**Work task**
Filter the data for lines with the word "pair" and copy those lines.

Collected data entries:
== Segment start ==

Lemma first_longest_snoc_replace l k sel x :
  first_longest l k sel → (length sel < length x)%nat →
  first_longest (l ++ [x]) (length l) x.
Proof.
  intros (Hk & Hmax & Hfirst) Hx. split; [|split].
  - by rewrite lookup_app_r, Nat.sub_diag.
  - intros j p Hj. apply lookup_snoc_Some in Hj as [[_ Hj]|[_ <-]]; [|done].
    apply Hmax in Hj. lia.
  - intros j p Hjk Hj. rewrite lookup_app_l in Hj by done.
    apply Hmax in Hj. lia.
Qed.

Lemma max_loop_first_longest rest pre k sel :
  first_longest pre k sel →
  ∃ k' sel',
    max_loop Nat.ltb len (PList sel) (length sel) (PList <$> rest) = Ok (PList sel') ∧
    first_longest (pre ++ rest) k' sel'.
Proof.
  revert pre k sel. induction rest as [|x rest IH]; intros pre k sel Hsel.
  - exists k, sel. by rewrite app_nil_r.
  - rewrite fmap_cons. cbn [max_loop len mbind result_bind].
    rewrite (cons_middle x pre rest), (assoc_L (++)).
    destruct (Nat.ltb_spec (length sel) (length x)).
    + eapply IH, first_longest_snoc_replace; eauto.
    + eapply IH, first_longest_snoc_keep; eauto.
Qed.

Lemma max_key_first_longest p0 rest :
  ∃ k sel,
    max_key Nat.ltb len (PList <$> p0 :: rest) = Ok (PList sel) ∧
    first_longest (p0 :: rest) k sel.
Proof.
  rewrite fmap_cons. cbn [max_key len mbind result_bind].
  apply (max_loop_first_longest rest [p0] 0%nat p0).
  split; [done|]. split.
  - by intros [|j] p [= <-].
  - intros; lia.
Qed.

Lemma vertex_count_le p q :
  Nat.Even (length p) → Nat.Even (length q) →
  (length p ≤ length q)%nat ↔ (vertex_count p ≤ vertex_count q)%nat.
Proof.
  unfold vertex_count. intros [a ->] [b ->]. rewrite !Nat.div2_double. lia.
Qed.

Lemma vertex_count_lt p q :
  Nat.Even (length p) → Nat.Even (length q) →
  (length p < length q)%nat ↔ (vertex_count p < vertex_count q)%nat.
Proof.
  unfold vertex_count. intros [a ->] [b ->]. rewrite !Nat.div2_double. lia.
Qed.

(** ** The annotation loop *)

Section converter.
Context `{Lib}.

Lemma process_polygon info cm st ann id iid cid inf idx poly_list :
  ann_id ann = Some id → image_id ann = Some iid → category_id ann = Some cid →
  segmentation ann = Some (SegList poly_list) →
  info !! iid = Some inf → cm !! cid = Some idx →
  process_annotation info cm st ann =
  pts ← poly_points poly_list;
  yolo_polygon ← normalize pts (info_width inf) (info_height inf);
  Ok (accept iid (idx, yolo_polygon) ann (dispatched iid st)).
Proof.
  intros Hid Hiid Hcid Hseg Hinf Hidx. unfold process_annotation.
  by rewrite Hid, Hiid, Hcid, Hseg, Hinf, Hidx.
Qed.

Lemma process_rle info cm st ann id iid cid inf idx rle :
  ann_id ann = Some id → image_id ann = Some iid → category_id ann = Some cid →
  segmentation ann = Some (SegRLE rle) →
  info !! iid = Some inf → cm !! cid = Some idx →
  process_annotation info cm st ann =
  ret ← rle_to_yolo_polygon (RleDict rle) (info_height inf) (info_width inf) true 1;
  pair ← unpack2 ret;
  if pair.1 is [] then Ok (print (WarnNoContours id) (dispatched iid st))
  else Ok (accept iid (idx, pair.1)
             (Annotation (ann_id ann) (Some iid) (Some cid)
                         (Some (SegList [PList (inject_Z <$> pair.2)])) (ann_rest ann))
             (dispatched iid st)).
Proof.
  intros Hid Hiid Hcid Hseg Hinf Hidx. unfold process_annotation.
  rewrite Hid, Hiid, Hcid, Hseg, Hinf, Hidx. cbn.
  destruct (rle_to_yolo_polygon _ _ _ _ _) as [[|n f]|]; cbn; try done.
Qed.

Lemma process_unknown_category info cm st ann id iid cid sg inf :
  ann_id ann = Some id → image_id ann = Some iid → category_id ann = Some cid →
  segmentation ann = Some sg →
  info !! iid = Some inf → cm !! cid = None →
  process_annotation info cm st ann = Raise KeyError.
Proof.
  intros Hid Hiid Hcid Hseg Hinf Hidx. unfold process_annotation.
  by rewrite Hid, Hiid, Hcid, Hseg, Hinf, Hidx.
Qed.

Lemma poly_points_flat q poly_list :
  poly_points (PNum q :: poly_list) = Ok (PNum q :: poly_list).
Proof. done. Qed.

Lemma poly_points_multi p0 rest :
  ∃ k sel,
    poly_points (PList <$> p0 :: rest) = Ok (PNum <$> sel) ∧
    first_longest (p0 :: rest) k sel.
Proof.
  destruct (max_key_first_longest p0 rest) as (k & sel & Hmax & Hsel).
  exists k, sel. split; [|done].
  unfold poly_points. rewrite Hmax. by rewrite fmap_cons.
Qed.

(** The images with a label set after one more annotation. *)
Lemma process_annotation_keys info cm st ann st' i :
  process_annotation info cm st ann = Ok st' →
  i ∈ (image_annotations st').*1 ↔
  i ∈ (image_annotations st).*1 ∨ (well_formed info ann ∧ image_id ann = Some i).
Proof.
  unfold process_annotation, well_formed.
  destruct (ann_id ann) as [id|] eqn:Hid;
    destruct (image_id ann) as [iid|] eqn:Hiid;
    destruct (category_id ann) as [cid|] eqn:Hcid;
    destruct (segmentation ann) as [sg|] eqn:Hseg;
    try (intros Hst;
         assert (∃ m, st' = print m st) as [m ->]
           by (revert Hst; repeat case_decide; intros [= <-]; eauto);
         cbn; split; [by left | intros [?|[(? & ? & ? & ?) ?]]; [done|]];
         exfalso;
         first [ discriminate
               | repeat match goal with
                        | H : is_Some None |- _ => destruct H as [? [=]]
                        end ]).
  destruct (info !! iid) as [inf|] eqn:Hinf.
  2:{ intros [= <-]. cbn. split; [by left|].
      intros [?|[(_ & _ & _ & j & [= <-] & [? Hj]) _]]; [done|]. congruence. }
  assert (∀ st0, image_annotations st0 =
                 od_setdefault iid [] (image_annotations st) ∨
                 (∃ l a, st0 = accept iid l a (dispatched iid st)) ∨
                 (∃ m, st0 = print m (dispatched iid st)) →
          i ∈ (image_annotations st0).*1 ↔
          i ∈ (image_annotations st).*1 ∨
          ((is_Some (Some id) ∧ is_Some (Some cid) ∧ is_Some (Some sg) ∧
            ∃ j, Some iid = Some j ∧ is_Some (info !! j)) ∧ Some iid = Some i)) as Hkeys.
  { intros st0 Hst0.
    assert (i ∈ (image_annotations st0).*1 ↔
            i ∈ (od_setdefault iid ([] : list (nat * list Q)) (image_annotations st)).*1) as ->.
    { destruct Hst0 as [->|[(l & a & ->)|(m & ->)]]; [done| |done].
      cbn. by rewrite od_alter_keys. }
    rewrite od_setdefault_keys. split.
    - intros [?| ->]; [by left|]. right. split; [|done].
      repeat split; eauto.
    - intros [?|[_ [= ->]]]; auto. }
  destruct (cm !! cid) as [idx|]; cbn; [|done].
  destruct sg as [rle|poly_list|].
  - destruct (rle_to_yolo_polygon _ _ _ _ _) as [[|n f]|]; cbn; try done.
    destruct n; intros [= <-]; apply Hkeys; eauto.
  - destruct (poly_points poly_list) as [pts|]; cbn; [|done].
    destruct (normalize pts _ _) as [yolo|]; cbn; [|done].
    intros [= <-]. apply Hkeys; eauto.
  - intros [= <-]. apply Hkeys; eauto.
Qed.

== Segment end ==

**Solution**
  pair ← unpack2 ret;
  if pair.1 is [] then Ok (print (WarnNoContours id) (dispatched iid st))
  else Ok (accept iid (idx, pair.1)
                         (Some (SegList [PList (inject_Z <$> pair.2)])) (ann_rest ann))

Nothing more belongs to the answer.